SUPPLIED RECORDS Block Start

(* ===== verification/ActivationAdmission.v ===== *)
(** * Activation: the worker's side

    The paused uploader goes on only for a commit of its own challenge; together with
    what the root transaction commits to, that makes the worker that goes on the one
    that was audited. *)

From S2P Require Import Prelude GoTime GoText GoCalendar Sha256 Effects Activation ActivationSafety.
From S2P Require ActionCore.

#[local] Open Scope string_scope.
#[local] Open Scope Z_scope.
#[local] Opaque Sum256.

(** ** The worker *)

(** What the worker read, proved and published. *)
Record ports := MkPorts {
  pt_request : option string; pt_commit : option string; pt_proved : list Request; pt_published : list string }.

Definition port_env A (e : PortCall A) : ports → A → ports → Prop :=
  match e in PortCall T return ports → T → ports → Prop with
  | RRead name => λ p a p', p' = if str_eqb name "request.json"
      then MkPorts a (pt_commit p) (pt_proved p) (pt_published p)
      else MkPorts (pt_request p) a (pt_proved p) (pt_published p)
  | RProve r => λ p ok p', p' = MkPorts (pt_request p) (pt_commit p) (if ok : bool then pt_proved p ++ [r] else pt_proved p)
                                  (pt_published p)
  | RPublish data => λ p _ p', p' = MkPorts (pt_request p) (pt_commit p) (pt_proved p) (pt_published p ++ [data])
  | _ => λ p _ p', p' = p
  end.

Definition no_ports : ports := MkPorts None None [] [].

(** The worker goes on. *)
Record admitted (configuration artifact : string) (generation : Z) (invocation : string) (p : ports) (request : Request)
    (response : Response) (commit : Commit) : Prop := {
  ad_request : ∃ data, pt_request p = Some data ∧ DecodeRequest data = Some request;
  ad_artifact : rq_ArtifactSHA256 request = artifact;
  ad_config : rq_ConfigSHA256 request = hexEncode (Sum256 configuration);
  ad_generation : rq_PolicyGeneration request = generation;
  ad_proved : pt_proved p = [request];
  ad_published : ∃ data, EncodeResponse response = Some data ∧ pt_published p = [data];
  ad_invocation : rs_InvocationID response = invocation;
  ad_commit : ∃ data, pt_commit p = Some data ∧ DecodeCommit data = Some commit;
  ad_match : MatchCommit request response commit = true }.

Lemma rendezvous_wp configuration artifact generation invocation :
  wp port_env (rendezvousBound configuration artifact generation invocation)
    (λ ok p, ok = true → ∃ request response commit,
       admitted configuration artifact generation invocation p request response commit) no_ports.
Proof.
  unfold rendezvousBound.
  assert (Hno : ∀ p, wp port_env (Ret false) (λ ok p, ok = true → ∃ request response commit,
       admitted configuration artifact generation invocation p request response commit) p) by (intros; by apply wpc_ret).
  apply wpc_call; [done|]. intros e p0 ->. destruct e; [apply Hno|].
  apply wpc_call; [done|]. intros data p1 ->. simpl. destruct data as [data|]; [|apply Hno].
  destruct (DecodeRequest data) as [request|] eqn:Hr; [|apply Hno].
  destruct (_ || _) eqn:Hb; [apply Hno|]. bools.
  apply wpc_call; [done|]. intros challenge p2 ->. destruct challenge as [challenge|]; [|apply Hno].
  destruct (RequestDigest request) as [digest|]; [|apply Hno]. cbv zeta. set (response := MkResponse _ _ _ _ _).
  destruct (EncodeResponse response) as [encoded|] eqn:He; [|apply Hno].
  apply wpc_call; [done|]. intros e p3 ->. destruct e; [apply Hno|].
  apply wpc_call; [done|]. intros proved p4 ->. destruct proved; cbn [negb]; [|apply Hno].
  apply wpc_call; [done|]. intros e p5 ->. destruct e; [apply Hno|].
  apply wpc_call; [done|]. intros published p6 ->. destruct published; cbn [negb]; [|apply Hno].
  apply wpc_call; [done|]. intros cdata p7 ->. destruct cdata as [cdata|]; [|apply Hno].
  destruct (DecodeCommit cdata) as [commit|] eqn:Hc; [|apply Hno].
  destruct (MatchCommit request response commit) eqn:Hm; cbn [negb]; [|apply Hno].
  apply wpc_call; [done|]. intros e p8 ->. destruct e; [apply Hno|].
  apply wpc_call; [done|]. intros current p9 ->. destruct current as [current|]; [|apply Hno].
  destruct (negb _); [apply Hno|]. apply wpc_call; [done|]. intros e p10 ->. apply wpc_ret; [done|]. intros _.
  exists request, response, commit. split; simpl; eauto.
Qed.
(** ** Both together *)

(** The texts that are compared through their digests. *)
Definition encoded_text (k : check) : option string := match k with KEncoded _ text => text | _ => None end.
Definition hashed_texts (f : facts) (p : ports) (configuration : string) : list string :=
  f_requests f ++ option_list (pt_request p) ++ omap encoded_text (f_checks f) ++ [configuration].

Lemma checked_text collectorUnit uploaderUnit exe c f data u col config :
  justified collectorUnit uploaderUnit exe c f data u col config → config ∈ omap encoded_text (f_checks f).
Proof.
  intros Hj. destruct (ju_checks _ _ _ _ _ _ _ _ _ Hj) as (earlier & current & id & -> & _).
  apply list_elem_of_omap. exists (KEncoded current (Some config)). split; [|done].
  apply elem_of_app. right. unfold final_checks. set_solver.
Qed.

Lemma MatchResponse_inv r invocation response :
  MatchResponse r invocation response = true →
  ∃ data, EncodeRequest r = Some data ∧ rs_RequestSHA256 response = hexEncode (Sum256 data)
    ∧ rs_InvocationID response = invocation.
Proof.
  unfold MatchResponse, RequestDigest. destruct (EncodeRequest r) as [data|]; [|done]. intros H. bools. by exists data.
Qed.

Definition nibble (x : ascii) : Z := let v := byte_val x in if v <? 58 then v - 48 else v - 87.
Definition byte_of (h l : ascii) : ascii := ascii_of_N (Z.to_N (16 * nibble h + nibble l)).

Lemma byte_of_hex x : byte_of (hex_digit (Z.shiftr (byte_val x) 4)) (hex_digit (Z.land (byte_val x) 15)) = x.
Proof. destruct x as [[] [] [] [] [] [] [] []]; vm_compute; reflexivity. Qed.

Lemma hexEncode_inj a b : hexEncode a = hexEncode b → a = b.
Proof.
  revert b. induction a as [|x a IH]; intros [|y b]; simpl; try done. intros [= H1 H2 H3].
  rewrite <- (byte_of_hex x), <- (byte_of_hex y), H1, H2. f_equal. by apply IH.
Qed.

Section both_sides.
Context (collectorUnit uploaderUnit : string) (exe : string → string) (fuel : nat) (c : Config).
Context (configuration artifact : string) (generation : Z) (invocation : string).

(** C12: a worker that goes on past its rendezvous with the commit of a transaction
    is the uploader instance that transaction audited: the manager's invocation is
    the worker's own, the committed response carries the worker's challenge, the
    artifact and the policy generation the worker runs with are those of the
    transaction, and the configuration it runs with is the text of the configuration
    that was read as installed after the probes had finished, just before the second
    audit and the commit; provided the texts concerned have different digests when
    they differ. *)
Theorem admitted_worker_was_audited rest w p f data :
  collectorUnit ≠ uploaderUnit → (600 < fuel)%nat → 0 ≤ cf_PolicyGeneration c ≤ MaxUint64 →
  exec act_env (activateStoppedWith collectorUnit uploaderUnit exe fuel c) fresh_world rest w →
  exec port_env (rendezvousBound configuration artifact generation invocation) no_ports (Ret true) p →
  (f, data) ∈ aw_commits w → pt_commit p = Some data →
  (∀ a b, a ∈ hashed_texts f p configuration → b ∈ hashed_texts f p configuration → Sum256 a = Sum256 b → a = b) →
  ∃ u col response challenge,
    justified collectorUnit uploaderUnit exe c f data u col configuration ∧ invocation = wi_Invocation u
    ∧ EncodeResponse response = Some challenge ∧ pt_published p = [challenge]
    ∧ rs_Challenge <$> f_response f = Some (rs_Challenge response)
    ∧ artifact = cf_ArtifactSHA256 c ∧ generation = cf_PolicyGeneration c.
Proof.
  intros Hne Hf Ht Hroot Hworker Hin Hread Hsum.
  pose proof (wpc_crash _ _ _ _ _ _ _ (activateStoppedWith_wpc collectorUnit uploaderUnit exe Hne fuel c Ht Hf fresh_world eq_refl eq_refl) Hroot)
    as [Hc|(f' & data' & u & col & config & Hc & Hj)]; [rewrite Hc in Hin; set_solver|].
  rewrite Hc in Hin. apply list_elem_of_singleton in Hin as [= <- <-].
  destruct (wpc_return _ _ _ _ _ _ _ (rendezvous_wp configuration artifact generation invocation) Hworker eq_refl)
    as (request & response & commit & []).
  exists u, col, response. destruct ad_published0 as (published & He & Hp). exists published.
  destruct (ju_exchange _ _ _ _ _ _ _ _ _ Hj) as (req & resp & Hreq & Hresp & Hm & Henc).
  pose proof (checked_text _ _ _ _ _ _ _ _ _ Hj) as Hcfg.
  destruct ad_commit0 as (data' & Hd & Hdec). rewrite Hread in Hd. injection Hd as <-.
  rewrite (commit_round_trip _ _ Henc) in Hdec. injection Hdec as <-.
  unfold MatchCommit in ad_match0. bools. simpl in *.
  apply MatchResponse_inv in Hm as (dr & Hdr & Hsr & Hir).
  match goal with H : MatchResponse request _ response = true |- _ => apply MatchResponse_inv in H as (dw & Hdw & Hsw & _) end.
  destruct Hreq as [(dr' & Hdr' & Hinr) Ha Hg Hcf Hty]. assert (dr' = dr) as -> by congruence.
  destruct ad_request0 as (dw' & Hrd & Hdec). pose proof (decoded_request _ _ Hdec) as Hdw'. assert (dw' = dw) as -> by congruence.
  assert (dr = dw) as ->.
  { apply Hsum; [unfold hashed_texts; set_solver|unfold hashed_texts; rewrite Hrd; set_solver|]. apply hexEncode_inj. congruence. }
  rewrite (request_round_trip _ _ Hty Hdr) in Hdec. injection Hdec as ->.
  assert (config = configuration) as ->.
  { apply Hsum; [unfold hashed_texts; set_solver|unfold hashed_texts; set_solver|]. apply hexEncode_inj. congruence. }
  split_and!; [done|congruence|done|done|rewrite Hresp; simpl; congruence|congruence|congruence].
Qed.
End both_sides.

(** ** A worker *)

Module AdmissionSample.
Import ActivationSample.
Definition worker_answer A (e : PortCall A) : A :=
  match e in PortCall T return T with
  | RCtxErr => false
  | RRead name => Some (if str_eqb name "request.json" then request_text else commit_text)
  | RRandom => Some bytes32
  | RProve _ => true
  | RPublish _ => true
  | RCurrent => Some config_text
  end.
Definition worker_after A (e : PortCall A) (p : ports) : ports :=
  match e with
  | RRead name => if str_eqb name "request.json"
      then MkPorts (worker_answer _ (RRead name)) (pt_commit p) (pt_proved p) (pt_published p)
      else MkPorts (pt_request p) (worker_answer _ (RRead name)) (pt_proved p) (pt_published p)
  | RProve r => MkPorts (pt_request p) (pt_commit p) (pt_proved p ++ [r]) (pt_published p)
  | RPublish data => MkPorts (pt_request p) (pt_commit p) (pt_proved p) (pt_published p ++ [data])
  | _ => p
  end.
Definition worker A (e : PortCall A) (p : ports) : A * ports := (worker_answer A e, worker_after A e p).

Lemma worker_env A (e : PortCall A) p : port_env A e p (worker A e p).1 (worker A e p).2.
Proof. by destruct e. Qed.

Definition worker_run : bool * ports := run worker (rendezvousBound config_text hex64 7 (invocation_of "uploader")) no_ports.
Definition worker_final : ports := Eval vm_compute in worker_run.2.

Lemma worker_runs :
  exec port_env (rendezvousBound config_text hex64 7 (invocation_of "uploader")) no_ports (Ret true) worker_final.
Proof.
  pose proof (run_exec port_env worker (rendezvousBound config_text hex64 7 (invocation_of "uploader")) no_ports worker_env) as H.
  fold worker_run in H. assert (worker_run = (true, worker_final)) as Hr by (vm_compute; reflexivity). by rewrite Hr in H.
Qed.

Definition committed_facts : facts := Eval vm_compute in (match aw_commits final with (f, _) :: _ => f | [] => aw_facts final end).

Lemma commit_published : (committed_facts, commit_text) ∈ aw_commits final.
Proof. apply list_elem_of_singleton. vm_compute. reflexivity. Qed.

Lemma texts_differ : Sum256 request_text ≠ Sum256 config_text.
Proof. intros H. vm_compute in H. discriminate H. Qed.

Lemma texts_are : hashed_texts committed_facts worker_final config_text = [request_text; request_text; config_text; config_text; config_text; config_text].
Proof. vm_compute. reflexivity. Qed.

Lemma no_collision a b :
  a ∈ hashed_texts committed_facts worker_final config_text → b ∈ hashed_texts committed_facts worker_final config_text →
  Sum256 a = Sum256 b → a = b.
Proof.
  rewrite texts_are, !elem_of_cons, !elem_of_nil. pose proof texts_differ as Hd. generalize dependent request_text.
  intros t Hd Ha Hb. assert (a = t ∨ a = config_text) as [-> | ->] by tauto; assert (b = t ∨ b = config_text) as [-> | ->] by tauto; congruence.
Qed.
End AdmissionSample.

Lemma admitted_worker_was_audited_witness :
  ∃ u, ActivationSample.invocation_of "uploader" = wi_Invocation u
    ∧ ∃ col, justified "collector" "uploader" ActivationSample.program ActivationSample.config AdmissionSample.committed_facts
        ActivationSample.commit_text u col ActivationSample.config_text.
Proof.
  destruct (admitted_worker_was_audited "collector" "uploader" ActivationSample.program 601 ActivationSample.config
    ActivationSample.config_text ActivationSample.hex64 7 (ActivationSample.invocation_of "uploader")
    (Ret Activated) ActivationSample.final AdmissionSample.worker_final AdmissionSample.committed_facts
    ActivationSample.commit_text) as (u & col & r & ch & Hj & Hi & _).
  - discriminate.
  - lia.
  - split; vm_compute; discriminate.
  - exact ActivationSample.root_runs.
  - exact AdmissionSample.worker_runs.
  - exact AdmissionSample.commit_published.
  - reflexivity.
  - exact AdmissionSample.no_collision.
  - exists u. split; [exact Hi|]. exists col. exact Hj.
Defined.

SUPPLIED RECORDS Block End

Of the entries above, repeat exactly the lines from the line with "#[local] Open Scope string_scope." through the line with "ad_request : ∃", both of them included.

#[local] Open Scope string_scope.
#[local] Open Scope Z_scope.
#[local] Opaque Sum256.

(** ** The worker *)

(** What the worker read, proved and published. *)
Record ports := MkPorts {
  pt_request : option string; pt_commit : option string; pt_proved : list Request; pt_published : list string }.

Definition port_env A (e : PortCall A) : ports → A → ports → Prop :=
  match e in PortCall T return ports → T → ports → Prop with
  | RRead name => λ p a p', p' = if str_eqb name "request.json"
      then MkPorts a (pt_commit p) (pt_proved p) (pt_published p)
      else MkPorts (pt_request p) a (pt_proved p) (pt_published p)
  | RProve r => λ p ok p', p' = MkPorts (pt_request p) (pt_commit p) (if ok : bool then pt_proved p ++ [r] else pt_proved p)
                                  (pt_published p)
  | RPublish data => λ p _ p', p' = MkPorts (pt_request p) (pt_commit p) (pt_proved p) (pt_published p ++ [data])
  | _ => λ p _ p', p' = p
  end.

Definition no_ports : ports := MkPorts None None [] [].

(** The worker goes on. *)
Record admitted (configuration artifact : string) (generation : Z) (invocation : string) (p : ports) (request : Request)
    (response : Response) (commit : Commit) : Prop := {
  ad_request : ∃ data, pt_request p = Some data ∧ DecodeRequest data = Some request;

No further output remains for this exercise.